“That you tell me more. You told me yesterday that the patient you visited wasn’t Clarissa, but you didn’t tell me much of anything else. What happened to this phantom friend, as you call her?” Peter asked curiously. “Begin at the beginning and tell me exactly how you met her.”
“We met her—in a restaurant. We went back there yesterday but didn’t find out anything.” Judy sighed. It was good to be telling Peter about it. She had so much to tell him that she thought she might as well dish it out in small doses. The big surprise would come when she handed him the post office box number of the thief he had been trailing. But that could wait. She told him about church first, and how the minister had said, “Love ye therefore the stranger.”
“It was easy to like Clarissa,” she continued in answer to his first request. “You asked how we met her. Well, the four of us were having lunch when there was a commotion at the cashier’s desk, and this stranger—we found out later that her name was Clarissa Valentine. Well, anyway, she claimed that she had given the cashier a twenty-dollar bill. He opened the cash drawer to prove that her bill wasn’t in it, but she insisted and we believed her. Was that wrong, Peter?”
“Not at all,” he replied. “I might have believed the girl myself and suspected the cashier of palming the bill.”
“Then I’m glad we believed her. Not that it makes what happened afterwards any easier to explain,” Judy added. “Pauline thought she had tricked us, but that was after she disappeared with the money we lent her. I don’t know how she could have vanished the way she did if it wasn’t a trick. Besides, the things she said—”
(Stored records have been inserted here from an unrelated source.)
(** * Voice-session client of the to-do front end: model and properties

    The development follows the two voice-assistant components of the
    repository: the one that talks to the assistant SDK directly and answers
    its tool calls ([handleToolCall]), and the one that talks to the backend
    over a WebSocket ([handleAction], the capture handler, the playback
    scheduling and [stopSession]).

    JavaScript values are modelled by a small value type, exceptions by an
    explicit completion, and every call that leaves the component (CRUD
    layer, refresh callback, console, socket, audio nodes) is recorded in a
    trace, so that "no CRUD call" and "released once" are statements about
    that trace. *)

From Stdlib Require Import List String Ascii ZArith QArith Qround Lia Bool Arith.
From Stdlib Require Import DecimalString Qabs Lqa.
Import ListNotations.

Close Scope Q_scope.

(* ------------------------------------------------------------------ *)
(** ** JavaScript values, exceptions and effects *)

Module Js.

(** The values the tool-call arguments and the thrown errors carry. The
    tools declare every parameter as a string; of a number and of an object
    the component can only see whether it is falsy and how it prints. *)
Inductive value : Type :=
| Undefined
| Null
| Bool (b : bool)
| Num (zero_or_nan : bool) (shown : string)
| Str (s : string)
| Obj (shown : string).

(** Truthiness as [||] and [if] see it: [undefined], [null], [false], the
    numbers 0 and NaN and the empty string are falsy. *)
Definition truthy (v : value) : bool :=
  match v with
  | Undefined | Null => false
  | Bool b => b
  | Num zero_or_nan _ => negb zero_or_nan
  | Str EmptyString => false
  | Str (String _ _) => true
  | Obj _ => true
  end.

(** [a || b] *)
Definition or (a b : value) : value := if truthy a then a else b.

(** String conversion inside a template literal. *)
Definition toString (v : value) : string :=
  match v with
  | Undefined => "undefined"
  | Null => "null"
  | Bool true => "true"
  | Bool false => "false"
  | Num _ shown => shown
  | Str s => s
  | Obj shown => shown
  end.

(** A thrown error object; [message] is what [e.message] reads. *)
Record Error : Type := mkError { message : value }.

Inductive completion (A : Type) : Type :=
| Normal (a : A)
| Throw (e : Error).
Arguments Normal {A} a.
Arguments Throw {A} e.

(** A computation: the trace of outside calls it made, and how it ended. *)
Definition M (Ev A : Type) : Type := (list Ev * completion A)%type.

Definition ret {Ev A} (a : A) : M Ev A := ([], Normal a).

Definition throw {Ev A} (e : Error) : M Ev A := ([], Throw e).

Definition emit {Ev} (ev : Ev) : M Ev unit := ([ev], Normal tt).

Definition bind {Ev A B} (m : M Ev A) (k : A -> M Ev B) : M Ev B :=
  match m with
  | (t, Normal a) => let '(t', r) := k a in (t ++ t', r)
  | (t, Throw e) => (t, Throw e)
  end.

(** [try { m } catch (e) { h e }] *)
Definition try_catch {Ev A} (m : M Ev A) (h : Error -> M Ev A) : M Ev A :=
  match m with
  | (t, Normal a) => (t, Normal a)
  | (t, Throw e) => let '(t', r) := h e in (t ++ t', r)
  end.

Definition trace {Ev A} (m : M Ev A) : list Ev := fst m.
Definition outcome {Ev A} (m : M Ev A) : completion A := snd m.

(** An object literal, read by property name; a missing property reads as
    [undefined]. *)
Definition object : Type := list (string * value).

Fixpoint get (o : object) (k : string) : value :=
  match o with
  | [] => Undefined
  | (k', v) :: o' => if String.eqb k' k then v else get o' k
  end.

(** Substring test of [String.prototype.includes]. *)
Fixpoint includes (s q : string) : bool :=
  if String.prefix q s then true
  else match s with
       | EmptyString => false
       | String _ s' => includes s' q
       end.

(** The case mapping of [toLowerCase] on the letters A to Z. *)
Definition lower_ascii (c : ascii) : ascii :=
  let n := nat_of_ascii c in
  if (65 <=? n)%nat && (n <=? 90)%nat then ascii_of_nat (n + 32) else c.

Fixpoint lower_string (s : string) : string :=
  match s with
  | EmptyString => EmptyString
  | String c s' => String (lower_ascii c) (lower_string s')
  end.

End Js.

Declare Scope js_scope.
Delimit Scope js_scope with js.
Notation "x <- m ;; k" := (Js.bind m (fun x => k))
  (at level 61, m at next level, right associativity) : js_scope.
Notation "m ;;; k" := (Js.bind m (fun _ => k))
  (at level 61, right associativity) : js_scope.

Local Open Scope string_scope.

(* ------------------------------------------------------------------ *)
(** ** Tasks and the CRUD layer *)

(** The task record of the client (the optional bookkeeping fields of the
    interface play no part in the voice component). *)
Record Todo : Type := mkTodo {
  id : string;
  title : string;
  description : string;
  due_date : string;
  priority : string
}.

(** The body of an update request. *)
Record Patch : Type := mkPatch {
  patch_title : Js.value;
  patch_description : Js.value;
  patch_priority : Js.value;
  patch_due_date : Js.value
}.

(** The three CRUD calls the voice component makes, with their arguments. *)
Inductive ApiCall : Type :=
| createTodo (title description priority due_date : Js.value)
| updateTodo (id : Js.value) (todo : Patch)
| deleteTodo (id : Js.value).

(** What leaves the bridge. *)
Inductive Effect : Type :=
| Api (c : ApiCall)
| OnUpdate
| ConsoleError (e : Js.Error).

(** The surroundings of one tool call: the clock, the answer of the CRUD
    layer (resolves, or rejects with an error) and the mirrored task list. *)
Record World : Type := mkWorld {
  now : Z;
  crud : ApiCall -> option Js.Error;
  todosRef : list Todo
}.

Definition api (w : World) (c : ApiCall) : Js.M Effect unit :=
  ([Api c], match crud w c with
            | None => Js.Normal tt
            | Some e => Js.Throw e
            end).

Definition onUpdate : Js.M Effect unit := Js.emit OnUpdate.

(** The double quote character of the messages. *)
Definition dq : string := String (ascii_of_nat 34) EmptyString.

Definition quoted (s : string) : string := (dq ++ s ++ dq)%string.

(* ------------------------------------------------------------------ *)
(** ** The tool-call bridge *)

(** A function call issued by the assistant: [fc.name] and [fc.args]. *)
Record FunctionCall : Type := mkCall {
  name : string;
  args : option Js.object
}.

(** What [get_todos] reports of a task. *)
Record TodoSummary : Type := mkSummary {
  sum_title : string;
  sum_priority : string;
  sum_due_date : string;
  sum_description : string
}.

(** The result object handed back to the assistant. *)
Inductive ToolResult : Type :=
| UnknownTool                                   (* { error: 'Unknown tool' } *)
| Todos (todos : list TodoSummary)              (* { todos: [...] } *)
| Status (status : string) (message : Js.value) (* { status, message } *).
“What things?” asked Peter, more interested in the story than Judy had expected him to be. “If you can remember exactly what she said it may help us find out what happened to her.”
“Oh dear, no! I’m afraid not. So much happened! This is going to sound unbelievable to you,” cried Judy, “but she said things that made it seem almost as if she—she didn’t exist. Things like telling us she looked in a mirror once and saw no reflection. And then—you won’t believe this at all, but when we toured Radio City and looked at ourselves on television, all the rest of us showed, but Clarissa was nothing but a big white light closing in until it disappeared just the way she did—without a trace. We called her a phantom friend for a joke at first, but after that it seemed so real it wasn’t funny any more. Peter, what do you think happened?”
“Well, for one thing, a tube probably blew out on the TV set. That would cause the picture to close in and disappear. I’ve seen it happen myself, and it is weird—”
“It certainly was that,” Judy agreed. “I suppose a tube could have blown out. We didn’t wait to see what was wrong with the set, because Clarissa fainted. She wasn’t faking, either. She was really frightened. We went back and saw ourselves after the set was fixed, but she wouldn’t go near it. She said her hair was dull and drab and then we all started saying it—as if we were hypnotized or something. Was that a trick? Was Clarissa playing some sort of confidence game?”
“Someone was. I’ll have to look into this myself,” declared Peter. “It may tie in with what we found out. There are all kinds of thieves, you know. That cashier is probably a petty thief and should be reported. A thief like Clarence Lawson plays his confidence game for bigger winnings. But the most insidious kind, I think, are thieves of the mind. Do you follow me, Angel?”